Exercise: From the data that follows, print exactly the lines starting at the one containing "(n : Z) (dflt" and ending at the one containing "Definition on_threadStat := update"; include both of them and nothing more.

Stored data
####
(* ===== verification/NetworkRun.v ===== *)
(** * The network as a whole

    What every operation conserves ([NetFlow]) and the transition system of
    a network ([NetworkRun]). *)

From S2P Require Import Prelude.
From S2P Require Import NodeSet.
From S2P Require Import NetDest.
From S2P Require Import MessageHeap.
From S2P Require Import MessageBuffer.
From S2P Require Import NetWorld.
From S2P Require Import NetWorldOps.
From S2P Require Import PerfectSwitch.
From S2P Require Import Throttle.
From S2P Require Import NetDestSpec.
From S2P Require Import MessageBufferFifo.
From S2P Require Import SwitchSend.
From S2P Require Import SwitchWakeup.
From S2P Require Import ThrottleWakeup.

(** * Wakeups and arrivals

    A message that is put into a buffer arrives later, and its consumer is
    woken when it does: an operation of the network only adds wakeups, each
    mark of a wakeup with one event of the queue behind it, and makes no
    message arrive in the present.  [flows] is this relation between the store
    before and after; every operation of switches and throttles keeps it,
    whatever the state it starts in. *)
Module NetFlow.
Import MessageHeap MessageBuffer NetWorld NetWorldSpec.
(* ===== verification/RubyStats.v ===== *)
(** * Round-trip and traffic statistics
    (the members of [RubySystem] that SynchroTrace adds,
    src/src/mem/ruby/system/System.hh and System.cc, and the parts of
    RubyPort.cc and CacheMemory.cc that update them).

    One slot per simulated thread: when its last request was issued, how many
    operations and cycles since the last output, the longest round trip, and
    the reads and writes in total and since the last barrier, and the misses
    of its L1 data cache since the last barrier.  Cycle counts
    are stored in an [int], totals in an [unsigned long].  The lines that the
    program prints are data.  The counters of the Garnet network and the
    router power (double) that [printMemoryEventsInBarrier] also prints are
    left out. *)

From Stdlib Require Import Ascii.
From S2P Require Import Prelude.
From S2P Require Import CString.
From S2P Require Import CacheMemory.

Module RubyStats.

Record threadStat := mkStat { ThreadID : Z; totalMemOps : Z; totalRTT : Z }.
#[global] Instance threadStat_eta : Settable threadStat := fun t =>
  mkStat t.(ThreadID) t.(totalMemOps) t.(totalRTT).

Definition newStat : threadStat := mkStat (-1) 0 0.
Definition clear (t : threadStat) : threadStat := t <| totalRTT := 0 |> <| totalMemOps := 0 |>.

(** A printed line: the trace flag and the numbers. *)
Inductive output :=
| AmTrace (i reads writes readBytes writeBytes : Z)
| MemoryInBarrier (barrier i reads writes readBytes writeBytes : Z)
| L1MissesInBarrier (barrier i misses : Z).

Record Stats := mkStats {
  num_simulated_threads : Z;               (* int *)
  rtt_init_flag : bool;
  totalRead : list Z;                      (* unsigned long *)
  totalReadBytes : list Z;
  totalWrite : list Z;
  totalWriteBytes : list Z;
  totalRead_per_barrier : list Z;
  totalReadBytes_per_barrier : list Z;
  totalWrite_per_barrier : list Z;
  totalWriteBytes_per_barrier : list Z;
  l1cacheMiss_per_barrier : list Z;        (* unsigned int *)
  num_barrier : Z;
  maxRTT : list Z;                         (* int *)
  lastMsgTriggerTime : list Z;             (* int *)
  threadStatistics : list threadStat;
  rtt_event : option Z;                    (* rttEventScheduler: its next wakeup *)
  printed : list output                    (* newest first *)
}.
#[global] Instance Stats_eta : Settable Stats := fun s =>
  mkStats s.(num_simulated_threads) s.(rtt_init_flag) s.(totalRead) s.(totalReadBytes)
    s.(totalWrite) s.(totalWriteBytes) s.(totalRead_per_barrier) s.(totalReadBytes_per_barrier)
    s.(totalWrite_per_barrier) s.(totalWriteBytes_per_barrier) s.(l1cacheMiss_per_barrier)
    s.(num_barrier) s.(maxRTT) s.(lastMsgTriggerTime) s.(threadStatistics) s.(rtt_event)
    s.(printed).

Abbreviation MSt := (M Stats).

(** ** Vectors *)
Definition resize {A} (n : Z) (dflt : A) (l : list A) : list A :=
  take (Z.to_nat n) l ++ replicate (Z.to_nat n - length l) dflt.

(** [v[i] = f(v[i])] for a member [v]. *)
Definition update {A} (get_v : Stats -> list A) (set_v : list A -> Stats -> Stats) (i : Z)
  (f : A -> A) : MSt unit :=
  v ← gets get_v;
  a ← lift (vget v i);
  v' ← lift (vset v i (f a));
  modify (set_v v').

Definition on_totalRead := update totalRead (fun v s => s <| totalRead := v |>).
Definition on_totalReadBytes := update totalReadBytes (fun v s => s <| totalReadBytes := v |>).
Definition on_totalWrite := update totalWrite (fun v s => s <| totalWrite := v |>).
Definition on_totalWriteBytes := update totalWriteBytes (fun v s => s <| totalWriteBytes := v |>).
Definition on_totalRead_pb :=
  update totalRead_per_barrier (fun v s => s <| totalRead_per_barrier := v |>).
Definition on_totalReadBytes_pb :=
  update totalReadBytes_per_barrier (fun v s => s <| totalReadBytes_per_barrier := v |>).
Definition on_totalWrite_pb :=
  update totalWrite_per_barrier (fun v s => s <| totalWrite_per_barrier := v |>).
Definition on_totalWriteBytes_pb :=
  update totalWriteBytes_per_barrier (fun v s => s <| totalWriteBytes_per_barrier := v |>).
Definition on_l1cacheMiss :=
  update l1cacheMiss_per_barrier (fun v s => s <| l1cacheMiss_per_barrier := v |>).
Definition on_maxRTT := update maxRTT (fun v s => s <| maxRTT := v |>).
Definition on_lastMsg := update lastMsgTriggerTime (fun v s => s <| lastMsgTriggerTime := v |>).
Definition on_threadStat := update threadStatistics (fun v s => s <| threadStatistics := v |>).

(** ** [rtt_init] *)
Definition rtt_resize (s : Stats) : Stats :=
  let n := s.(num_simulated_threads) in
  s <| maxRTT ::= resize n 0 |> <| lastMsgTriggerTime ::= resize n 0 |>
    <| threadStatistics ::= resize n newStat |>
    <| totalRead ::= resize n 0 |> <| totalWrite ::= resize n 0 |>
    <| totalReadBytes ::= resize n 0 |> <| totalWriteBytes ::= resize n 0 |>
    <| totalRead_per_barrier ::= resize n 0 |> <| totalWrite_per_barrier ::= resize n 0 |>
    <| totalReadBytes_per_barrier ::= resize n 0 |> <| totalWriteBytes_per_barrier ::= resize n 0 |>
    <| l1cacheMiss_per_barrier ::= resize n 0 |>.

Definition to (v : Z) : Z -> Z := fun _ => v.

Definition rtt_init : MSt unit :=
  _ ← modify rtt_resize;
  n ← gets num_simulated_threads;
  _ ← for_each (upto n) (fun i =>
    _ ← on_totalRead i (to 0); _ ← on_totalWrite i (to 0);
    _ ← on_totalReadBytes i (to 0); _ ← on_totalWriteBytes i (to 0);
    _ ← on_totalRead_pb i (to 0); _ ← on_totalWrite_pb i (to 0);
    _ ← on_totalReadBytes_pb i (to 0); _ ← on_totalWriteBytes_pb i (to 0);
    _ ← modify (fun s => s <| num_barrier := 0 |>);
    _ ← on_l1cacheMiss i (to 0);
    _ ← on_maxRTT i (to 0); _ ← on_lastMsg i (to 0);
    on_threadStat i (fun t => t <| ThreadID := i |>));
  _ ← modify (fun s => s <| rtt_init_flag := true |>);
  for_each (upto n) (fun i =>
    _ ← on_totalRead i (to 0); _ ← on_totalReadBytes i (to 0);
    _ ← on_totalWrite i (to 0); on_totalWriteBytes i (to 0)).

(** The constructor of [rttEventScheduler], and its wakeups. *)
Definition newRttEventScheduler (time : Z) : MSt unit :=
  modify (fun s => s <| rtt_event := Some (time + 10000) |>).

Definition outputEvents : MSt unit :=
  n ← gets num_simulated_threads;
  for_each (upto n) (fun i =>
    s ← get;
    r ← lift (vget s.(totalRead) i); w ← lift (vget s.(totalWrite) i);
    rb ← lift (vget s.(totalReadBytes) i); wb ← lift (vget s.(totalWriteBytes) i);
    _ ← modify (fun s => s <| printed ::= cons (AmTrace i r w rb wb) |>);
    on_threadStat i clear).

Definition rtt_wakeup (time : Z) : MSt unit :=
  _ ← outputEvents;
  modify (fun s => s <| rtt_event := Some (time + 10000) |>).

(** ** What the ports record *)

(** A request has been issued (recvTimingReq). *)
Definition record_issue (time : Z) (contextId : option Z) : MSt unit :=
  f ← gets rtt_init_flag;
  _ ← when (negb f) (_ ← rtt_init; newRttEventScheduler time);
  match contextId with
  | None => mret tt
  | Some id =>
      n ← gets num_simulated_threads;
      _ ← assert_ ((0 <=? id) && (id <? n)) "id >= 0 && id < num_simulated_threads";
      _ ← on_lastMsg id (to (i32 time));
      on_threadStat id (fun t => t <| totalMemOps ::= (fun x => u64 (x + 1)) |>)
  end.

(** A response has arrived (ruby_hit_callback): [counted] says whether the
    access was made in user mode outside microcode. *)
Definition record_hit (time id size : Z) (isRead isWrite counted : bool) : MSt unit :=
  n ← gets num_simulated_threads;
  _ ← assert_ ((0 <=? id) && (id <? n)) "id >= 0 && id < num_simulated_threads";
  l ← gets lastMsgTriggerTime;
  last ← lift (vget l id);
  let thisMsgRTT := i32 (time - last) in
  _ ← on_maxRTT id (fun m => if m <? thisMsgRTT then thisMsgRTT else m);
  when counted
    (_ ← on_threadStat id (fun t => t <| totalRTT ::= (fun x => u64 (x + thisMsgRTT)) |>);
     ts ← gets threadStatistics;
     t ← lift (vget ts id);
     let tid := t.(ThreadID) in
     if (isRead : bool)
     then
       _ ← on_totalRead tid (fun x => u64 (x + 1));
       _ ← on_totalReadBytes tid (fun x => u64 (x + size));
       _ ← on_totalRead_pb tid (fun x => u64 (x + 1));
       on_totalReadBytes_pb tid (fun x => u64 (x + size))
     else if (isWrite : bool)
     then
       _ ← on_totalWrite tid (fun x => u64 (x + 1));
       _ ← on_totalWriteBytes tid (fun x => u64 (x + size));
       _ ← on_totalWrite_pb tid (fun x => u64 (x + 1));
       on_totalWriteBytes_pb tid (fun x => u64 (x + size))
     else mret tt).

(** A cache has missed ([CacheMemory::profileMiss]): the L1 data caches are
    told by the name of their profiler, from which the number of the
    controller is cut, one, two or three digits long. *)
Fixpoint occurs (pat s : CString.str) : bool :=
  bool_decide (take (length pat) s = pat) ||
  match s with [] => false | _ :: s' => occurs pat s' end.

Definition profileMiss (profiler_name : CString.str) : MSt unit :=
  if occurs (CString.lit "L1DcacheMemory") profiler_name
  then
    i ← lift (CacheMemory.l1_cntrl_num profiler_name);
    on_l1cacheMiss i (fun x => u32 (x + 1))
  else mret tt.

(** [printMemoryEventsInBarrier]. *)
Definition printMemoryEventsInBarrier : MSt unit :=
  n ← gets num_simulated_threads;
  _ ← for_each (upto n) (fun i =>
    s ← get;
    r ← lift (vget s.(totalRead_per_barrier) i); w ← lift (vget s.(totalWrite_per_barrier) i);
    rb ← lift (vget s.(totalReadBytes_per_barrier) i);
    wb ← lift (vget s.(totalWriteBytes_per_barrier) i);
    _ ← modify (fun s => s <| printed ::= cons (MemoryInBarrier s.(num_barrier) i r w rb wb) |>);
    m ← lift (vget s.(l1cacheMiss_per_barrier) i);
    _ ← modify (fun s => s <| printed ::= cons (L1MissesInBarrier s.(num_barrier) i m) |>);
    _ ← on_l1cacheMiss i (to 0);
    _ ← on_totalRead_pb i (to 0); _ ← on_totalWrite_pb i (to 0);
    _ ← on_totalReadBytes_pb i (to 0); on_totalWriteBytes_pb i (to 0));
  modify (fun s => s <| num_barrier ::= (fun x => i32 (x + 1)) |>).

End RubyStats.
####
Task result:
Definition resize {A} (n : Z) (dflt : A) (l : list A) : list A :=
  take (Z.to_nat n) l ++ replicate (Z.to_nat n - length l) dflt.

(** [v[i] = f(v[i])] for a member [v]. *)
Definition update {A} (get_v : Stats -> list A) (set_v : list A -> Stats -> Stats) (i : Z)
  (f : A -> A) : MSt unit :=
  v ← gets get_v;
  a ← lift (vget v i);
  v' ← lift (vset v i (f a));
  modify (set_v v').

Definition on_totalRead := update totalRead (fun v s => s <| totalRead := v |>).
Definition on_totalReadBytes := update totalReadBytes (fun v s => s <| totalReadBytes := v |>).
Definition on_totalWrite := update totalWrite (fun v s => s <| totalWrite := v |>).
Definition on_totalWriteBytes := update totalWriteBytes (fun v s => s <| totalWriteBytes := v |>).
Definition on_totalRead_pb :=
  update totalRead_per_barrier (fun v s => s <| totalRead_per_barrier := v |>).
Definition on_totalReadBytes_pb :=
  update totalReadBytes_per_barrier (fun v s => s <| totalReadBytes_per_barrier := v |>).
Definition on_totalWrite_pb :=
  update totalWrite_per_barrier (fun v s => s <| totalWrite_per_barrier := v |>).
Definition on_totalWriteBytes_pb :=
  update totalWriteBytes_per_barrier (fun v s => s <| totalWriteBytes_per_barrier := v |>).
Definition on_l1cacheMiss :=
  update l1cacheMiss_per_barrier (fun v s => s <| l1cacheMiss_per_barrier := v |>).
Definition on_maxRTT := update maxRTT (fun v s => s <| maxRTT := v |>).
Definition on_lastMsg := update lastMsgTriggerTime (fun v s => s <| lastMsgTriggerTime := v |>).
Definition on_threadStat := update threadStatistics (fun v s => s <| threadStatistics := v |>).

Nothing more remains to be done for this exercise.